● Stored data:
·····

Lemma pinned_lookup :
  assoc "appium:udid" (pinned_match udid o) = Some (JStr udid) /\ assoc "df:udids" (pinned_match udid o) = Some (JStr udid)
  /\ assoc "platformName" (pinned_match udid o) = Some (JStr "iOS")
  /\ (forall k, k <> "appium:udid"%string -> k <> "df:udids"%string -> k <> "platformName"%string -> assoc k (pinned_match udid o) = assoc k o).
Proof.
  unfold pinned_match. split_and!.
  - by rewrite assoc_set_other, assoc_set_same.
  - by rewrite assoc_set_same.
  - by rewrite 2!assoc_set_other, assoc_set_same.
  - intros k H1 H2 H3. by rewrite !assoc_set_other.
Qed.

Lemma pinned_keys : map fst (pinned_match udid o) = map fst o.
Proof.
  apply check_always_match_ok in Hok as (_ & H1 & H2 & H3 & _). unfold pinned_match.
  assert (forall k k' v x, has_key x k = true -> has_key (assoc_set k' v x) k = true) as Hset.
  { intros k k' v x H. unfold has_key. destruct (decide (k = k')) as [->|]; [by rewrite assoc_set_same|by rewrite assoc_set_other]. }
  rewrite !assoc_set_keys; auto.
Qed.

Lemma pinned_selectors : forbiddenSelector (pinned_match udid o) = false.
Proof. unfold forbiddenSelector. rewrite (existsb_keys forbidden_key _ _ pinned_keys). by apply check_always_match_ok in Hok as [? _]. Qed.

Lemma pinned_twice : pinned_match udid (pinned_match udid o) = pinned_match udid o.
Proof. destruct pinned_lookup as (H1 & H2 & H3 & _). unfold pinned_match at 1. rewrite (assoc_set_id "platformName"), (assoc_set_id "appium:udid"), (assoc_set_id "df:udids"); done. Qed.

Lemma pinned_checked : TrimSpace udid = udid -> check_always_match udid (pinned_match udid o) = None.
Proof.
  intros Ht. destruct pinned_lookup as (H1 & H2 & H3 & H4). unfold check_always_match. cbv zeta. rewrite pinned_selectors.
  unfold text_value. rewrite H1, H2, H3, Ht, String.eqb_refl. cbn. rewrite H4 by done.
  apply check_always_match_ok in Hok as (_ & _ & _ & _ & _ & Ha). destruct (assoc "appium:automationName" o) as [v|]; [|done].
  by destruct (Ha _ eq_refl) as (s & -> & ->).
Qed.
End Pinned.

Lemma with_first_match_ok c c' :
  with_first_match c = Ok c' ->
  (exists candidate, assoc "firstMatch" c' = Some (JArr [JObj candidate]) /\ hasRoutingCapability candidate = false /\ forbiddenSelector candidate = false)
  /\ (forall k, k <> "firstMatch"%string -> assoc k c' = assoc k c) /\ with_first_match c' = Ok c'.
Proof.
  unfold with_first_match. destruct (assoc "firstMatch" c) as [v|] eqn:E.
  - destruct v as [| | | |l|]; try done. destruct l as [|[| | | | |candidate] [|]]; try done.
    destruct (hasRoutingCapability candidate) eqn:H1; [done|]. destruct (forbiddenSelector candidate) eqn:H2; [done|].
    cbn. intros [= <-]. rewrite E, H1, H2. split_and!; [by exists candidate|done|done].
  - intros [= <-]. rewrite assoc_set_same. split_and!; [by exists []|by intros k Hne; rewrite assoc_set_other|done].
Qed.
#[export] Instance image_laws : ResourceLaws ImageRow ImageRow.
Proof. split; [apply _|]. intros i. cbn. unfold insert_image, put_image. solve_keeps. Qed.
#[export] Instance host_laws : ResourceLaws HostRow HostRow.
Proof. split; [apply _|]. intros h. cbn. unfold insert_host, put_host. solve_keeps. Qed.
#[export] Instance pool_laws : ResourceLaws PoolRow PoolView.
Proof. split; [apply _|]. intros p. cbn. unfold insert_pool, put_pool. solve_keeps. Qed.

Section Creation.
Context {T V : Type} {R : Resource T V} {L : ResourceLaws T V}.

Lemma record_found (meta : Idempotency) (row : T) env s r :
  device_idempotency_records (st_db s) !! record_key meta = Some r ->
  create_resource_tx meta row env s =
  if String.eqb (i_request_hash r) (id_RequestHash meta) && String.eqb (i_resource_type r) (id_ResourceType meta)
  then load_resource (T := T) (i_resource_id r) env s else (Fail MgmtErrConflict, s).
Proof.
  intros Hr. unfold create_resource_tx, get_db, gets, guard_or, mbind, Tx_bind, M_bind. unfold record_key in Hr. rewrite Hr.
  by destruct (_ && _).
Qed.

Lemma record_made (meta : Idempotency) (row : T) env s v s' :
  device_idempotency_records (st_db s) !! record_key meta = None ->
  create_resource_tx meta row env s = (Ok v, s') ->
  device_idempotency_records (st_db s') !! record_key meta = Some (record_of meta)
  /\ load_resource (T := T) (id_ResourceID meta) env s' = (Ok v, s').
Proof.
  intros Hr H. unfold create_resource_tx in H. apply bindT_ok in H as (db & s1 & E & H). injection E as <- <-. cbv zeta in H.
  unfold record_key in *. rewrite Hr in H.
  apply bindT_ok in H as (u & s1 & E & H). injection E as _ <-.
  apply bindT_ok in H as (w & s2 & E & H). pose proof (insert_keeps row _ _ _ _ E) as Hk.
  pose proof (load_reads _ _ _ _ _ H) as ->. split; [|done]. rewrite Hk. cbn. by rewrite lookup_insert_eq.
Qed.

(** A creation reads, or stores its record and inserts its row. *)
Definition with_record (meta : Idempotency) (db : DB) : DB :=
  db <| device_idempotency_records := <[record_key meta := record_of meta]> (device_idempotency_records db) |>.

Lemma create_resource_ok (meta : Idempotency) (row : T) env s v s' :
  createIdempotent meta row env s = (Ok v, s') -> s' = s \/ exists u, insert_resource row env (on_db (with_record meta) s) = (Ok u, s').
Proof.
  intros H%map_err_ok. apply (proj1 (WithinTx_ok _ _ _ _ _)) in H.
  destruct (device_idempotency_records (st_db s) !! record_key meta) as [r|] eqn:Hr.
  - rewrite (record_found _ _ _ _ _ Hr) in H. destruct (_ && _); [|done]. left. by apply load_reads in H.
  - right. unfold create_resource_tx in H. apply bindT_ok in H as (db & s1 & E & H). injection E as <- <-. cbv zeta in H.
    unfold record_key in Hr. rewrite Hr in H. apply bindT_ok in H as (u & s1 & E & H). injection E as _ <-.
    apply bindT_ok in H as (w & s2 & E & H). apply load_reads in H as ->. by exists w.
Qed.
End Creation.

(** C14: an image, a host or a pool is created once per key of a client.  A creation that
    fails changes nothing.  One that succeeds leaves a record of the key, the hash of the
    request and the resource that it returned; from then on, as long as the record is
    there, the same request returns that resource as it is by then and another request
    under the key is a conflict, and neither changes anything. *)
Theorem create_resource_once {T V : Type} {R : Resource T V} {L : ResourceLaws T V} (meta : Idempotency) (row : T) (env : Env) (s s' : St) (r : result Err V) :
  createIdempotent meta row env s = (r, s') ->
  match r with
  | Fail _ => st_db s' = st_db s
  | Ok v => exists record, device_idempotency_records (st_db s') !! record_key meta = Some record
      /\ i_request_hash record = id_RequestHash meta /\ i_resource_type record = id_ResourceType meta
      /\ load_resource (T := T) (i_resource_id record) env s' = (Ok v, s')
      /\ forall env2 s2 meta2 (row2 : T), record_key meta2 = record_key meta ->
           device_idempotency_records (st_db s2) !! record_key meta = Some record ->
           (id_RequestHash meta2 = id_RequestHash meta -> id_ResourceType meta2 = id_ResourceType meta ->
              createIdempotent meta2 row2 env2 s2 = map_err normalize (load_resource (T := T) (i_resource_id record)) env2 s2)
           /\ (id_RequestHash meta2 <> id_RequestHash meta -> createIdempotent meta2 row2 env2 s2 = (Fail MgmtErrConflict, s2))
  end.
Proof.
  intros E. destruct r as [v|e].
  - apply map_err_ok in E. apply (proj1 (WithinTx_ok _ _ _ _ _)) in E.
    assert (exists record, device_idempotency_records (st_db s') !! record_key meta = Some record
      /\ i_request_hash record = id_RequestHash meta /\ i_resource_type record = id_ResourceType meta
      /\ load_resource (T := T) (i_resource_id record) env s' = (Ok v, s')) as (record & Hr & Hh & Ht & Hl).
    { destruct (device_idempotency_records (st_db s) !! record_key meta) as [record|] eqn:Hr.
      - rewrite (record_found _ _ _ _ _ Hr) in E. destruct (_ && _) eqn:Hsame; [|done]. guards.
        pose proof (load_reads _ _ _ _ _ E) as ->. by exists record.
      - apply record_made in E as [? ?]; [|done]. by exists (record_of meta). }
    exists record. split_and!; [done..|]. intros env2 s2 meta2 row2 Hkey Hr2. rewrite <-Hkey in Hr2.
    unfold createIdempotent, map_err, WithinTx. rewrite (record_found _ _ _ _ _ Hr2), Hh, Ht. split.
    + intros -> ->. rewrite !String.eqb_refl. cbn [andb]. destruct (load_resource _ env2 s2) as [[x|x] s3] eqn:E2; [done|].
      pose proof (load_reads _ _ _ _ _ E2) as ->. cbn. by destruct s2.
    + intros Hne. destruct (String.eqb_spec (id_RequestHash meta) (id_RequestHash meta2)); [congruence|]. cbn. by destruct s2.
  - unfold createIdempotent, map_err in E. destruct (WithinTx _ env s) as [[v|x] s1] eqn:E1; [done|]. injection E as _ <-.
    by apply WithinTx_fail in E1.
Qed.

Definition host_meta (hash : string) : Idempotency :=
  mkIdempotencyMeta "client-1" "create_device_host" "host-key-1" hash "device_host" "identifier-000010" 201.
Definition new_host : HostRow := sample_host "identifier-000010" "10.0.0.9" <| h_name := "rack-1" |>.
Definition hosted : St := after (createIdempotent (host_meta "hash-1") new_host) morning managed.
Definition stored_host : HostRow := new_host <| h_created_at := at_second 100 |> <| h_updated_at := at_second 100 |>.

·····

● Task requirements: Of the entries listed above, reproduce only the lines starting at the line containing "there, the same" and ending at the line containing "- apply map_err_ok". Include both, exactly as they stand.

● Exercise response:
    there, the same request returns that resource as it is by then and another request
    under the key is a conflict, and neither changes anything. *)
Theorem create_resource_once {T V : Type} {R : Resource T V} {L : ResourceLaws T V} (meta : Idempotency) (row : T) (env : Env) (s s' : St) (r : result Err V) :
  createIdempotent meta row env s = (r, s') ->
  match r with
  | Fail _ => st_db s' = st_db s
  | Ok v => exists record, device_idempotency_records (st_db s') !! record_key meta = Some record
      /\ i_request_hash record = id_RequestHash meta /\ i_resource_type record = id_ResourceType meta
      /\ load_resource (T := T) (i_resource_id record) env s' = (Ok v, s')
      /\ forall env2 s2 meta2 (row2 : T), record_key meta2 = record_key meta ->
           device_idempotency_records (st_db s2) !! record_key meta = Some record ->
           (id_RequestHash meta2 = id_RequestHash meta -> id_ResourceType meta2 = id_ResourceType meta ->
              createIdempotent meta2 row2 env2 s2 = map_err normalize (load_resource (T := T) (i_resource_id record)) env2 s2)
           /\ (id_RequestHash meta2 <> id_RequestHash meta -> createIdempotent meta2 row2 env2 s2 = (Fail MgmtErrConflict, s2))
  end.
Proof.
  intros E. destruct r as [v|e].
  - apply map_err_ok in E. apply (proj1 (WithinTx_ok _ _ _ _ _)) in E.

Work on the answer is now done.